William Tudor’s premises were inspected regularly by local authority environmental health officers. Their job was difficult because of his dishonesty, but they also failed to pick up fundamental flaws in the HACCP plan and defects in its implementation. William Tudor was issued with a butcher’s license 6 weeks before the start of the outbreak. He should not have been.

My public inquiry report was published in March 2009. 17 It made 24 recommendations, 15 of which focused on the HACCP and related issues. In response, the Food Standards Agency set up its Food Hygiene Delivery Programme, a 4-year implementation scheme.

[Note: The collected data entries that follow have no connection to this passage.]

(** The clusters do not depend on the order in which the commits arrive:
    for two orders of the same commits, [clusterCommits] returns clusters
    at the same positions, and the cluster at a position has the same
    members up to their order. *)
Theorem clusterCommits_order_independent :
  forall (calculateCommitPosition : Date -> Date -> Date -> TimeScale -> number)
         (st : TimelineState) (cs cs' : list Commit) (g g' : string),
    Permutation cs cs' ->
    Permutation
      (map position (clusterCommits calculateCommitPosition st cs g))
      (map position (clusterCommits calculateCommitPosition st cs' g')) /\
    forall cl,
      In cl (clusterCommits calculateCommitPosition st cs g) ->
      exists cl',
        In cl' (clusterCommits calculateCommitPosition st cs' g') /\
        position cl' = position cl /\
        Permutation (commits cl) (commits cl').
Proof.
  intros calc st cs cs' g g' Hperm.
  assert (Hpos : Permutation (map (roundedPosition calc st) cs)
                   (map (roundedPosition calc st) cs'))
    by now apply Permutation_map.
  split.
  - eapply perm_trans; [ apply clusterCommits_positions | ].
    eapply perm_trans; [ | apply Permutation_sym, clusterCommits_positions ].
    apply NoDup_Permutation; try apply NoDup_firsts.
    intros x. rewrite !in_firsts. split; apply Permutation_in;
      [ exact Hpos | now apply Permutation_sym ].
  - intros cl Hcl. apply in_clusterCommits in Hcl. destruct Hcl as [Hin Hmem].
    exists {| position := position cl;
              commits := at_position (roundedPosition calc st)
                           (position cl) cs' |}.
    split; [ | split; [ reflexivity | ] ].
    + apply in_clusterCommits. cbn [position commits].
      split; [ | reflexivity ]. now apply (Permutation_in _ Hpos).
    + rewrite Hmem. cbn [commits]. now apply filter_perm.
Qed.

Lemma clusterCommits_order_independent_witness :
  Permutation
    (map position
       (clusterCommits calculateCommitPosition_spec (state_over 0 100 day)
          [commit_of_type 50 FEATURE; commit_of_type 10 BUG] EmptyString))
    (map position
       (clusterCommits calculateCommitPosition_spec (state_over 0 100 day)
          [commit_of_type 10 BUG; commit_of_type 50 FEATURE] EmptyString)).
Proof.
  apply (proj1 (@clusterCommits_order_independent calculateCommitPosition_spec
                  (state_over 0 100 day)
                  [commit_of_type 50 FEATURE; commit_of_type 10 BUG]
                  [commit_of_type 10 BUG; commit_of_type 50 FEATURE]
                  EmptyString EmptyString (perm_swap _ _ _))).
Defined.

Lemma frequency_disjoint (d t : CommitType) (l : list CommitType) :
  d <> t -> frequency d l + frequency t l <= List.length l.
Proof.
  intros Hne. unfold frequency. induction l as [ | x l IH]; simpl; [ lia | ].
  destruct (CommitType_eq_dec x d); destruct (CommitType_eq_dec x t);
    try congruence; lia.
Qed.

(** A category that more than half of the members of a cluster have is the
    dominant one, whatever the order of the members. *)
Theorem dominantType_majority :
  forall (cluster : ClusteredCommit) (t : CommitType),
    List.length (commits cluster)
      < 2 * frequency t (map effectiveCategory (commits cluster)) ->
    dominantType cluster = Some t.
Proof.
  intros cluster t Hmaj. rewrite <- commitTypes_effective in Hmaj.
  assert (Hlen : List.length (commitTypes cluster)
                 = List.length (commits cluster))
    by (unfold commitTypes; apply length_map).
  assert (Hne : commitTypes cluster <> []).
  { intros Hnil. rewrite Hnil in Hmaj. simpl in Hmaj. lia. }
  destruct (dominantType_of_spec Hne) as (d & _ & _ & Hd & _ & _ & Hmax & _).
  unfold dominantType. rewrite Hd. f_equal.
  destruct (CommitType_eq_dec d t) as [Heq | Hdiff]; [ exact Heq | ].
  pose proof (frequency_disjoint (commitTypes cluster) Hdiff) as Hsum.
  specialize (Hmax t). lia.
Qed.

Lemma dominantType_majority_witness :
  dominantType
    {| position := of_Z 7;
       commits := [commit_of_type 1 BUG; commit_of_type 2 WARNING;
                   commit_of_type 3 WARNING] |}
  = Some WARNING.
Proof.
  apply dominantType_majority. simpl. lia.
Defined.

(** ** The tooltip of a single commit *)

Lemma str_take_length (n : nat) (s : string) :
  String.length (str_take n s) = Nat.min n (String.length s).
Proof.
  revert s. induction n as [ | n IH]; intros [ | a s]; simpl; auto.
Qed.

Lemma str_take_whole (n : nat) (s : string) :
  str_take n s = s <-> String.length s <= n.
Proof.
  split.
  - intros H. rewrite <- H, str_take_length. lia.
  - revert s. induction n as [ | n IH]; intros [ | a s]; simpl; intros H;
      try reflexivity; try lia.
    f_equal. apply IH. lia.
Qed.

Outbreaks associated with farm visits/direct contact with manure

Twenty-three outbreaks of E. coli O157 were linked to visits to open/petting farms in England and Wales between 1994 and 2008. 22 The number of those affected in each outbreak averaged 7.7 cases. In Scotland, animal contact accounted for the largest single category of E. coli O157 outbreaks reported from 1996 to 2008.

A particularly tragic and costly outbreak occurred at an open farm in Hertfordshire, just north of London, in 1997. 22 The farm had about 112,000 visitors annually. Hand-washing facilities were provided at the touching barn, the classrooms, and the restaurant. A boy, aged 7 years, who lived on the farm and who mucked out calf pens and had free access to all parts developed bloody diarrhea on May 10. He spent one week in hospital, and E. coli O157 was isolated from his stools. In addition, a 6-year-old girl who had visited the farm on June 3 and touched a number of animals fell ill on the June 6 and was admitted to hospital on June 10 with diarrhea and vomiting. She developed HUS, recovering with conservative management. Her stools were positive for E. coli O157. On June 30, a 4-year-old boy developed bloody diarrhea. E. coli O157 was isolated from his stools that had the same PFGE pattern as the strains from the other cases and from three isolates made on the farm from a goat paddock and one from a cow. The boy had visited the farm on June 27 and had clambered on fences and stroked animals. He was admitted to hospital on July 2 and developed HUS with severe neurological complications. He was in a coma for 12 days and was left unable to speak or eat and with epilepsy and spastic quadriplegia. Legal proceedings started. In January 2001, a settlement of £2.6 million was agreed on. He died in April 2006.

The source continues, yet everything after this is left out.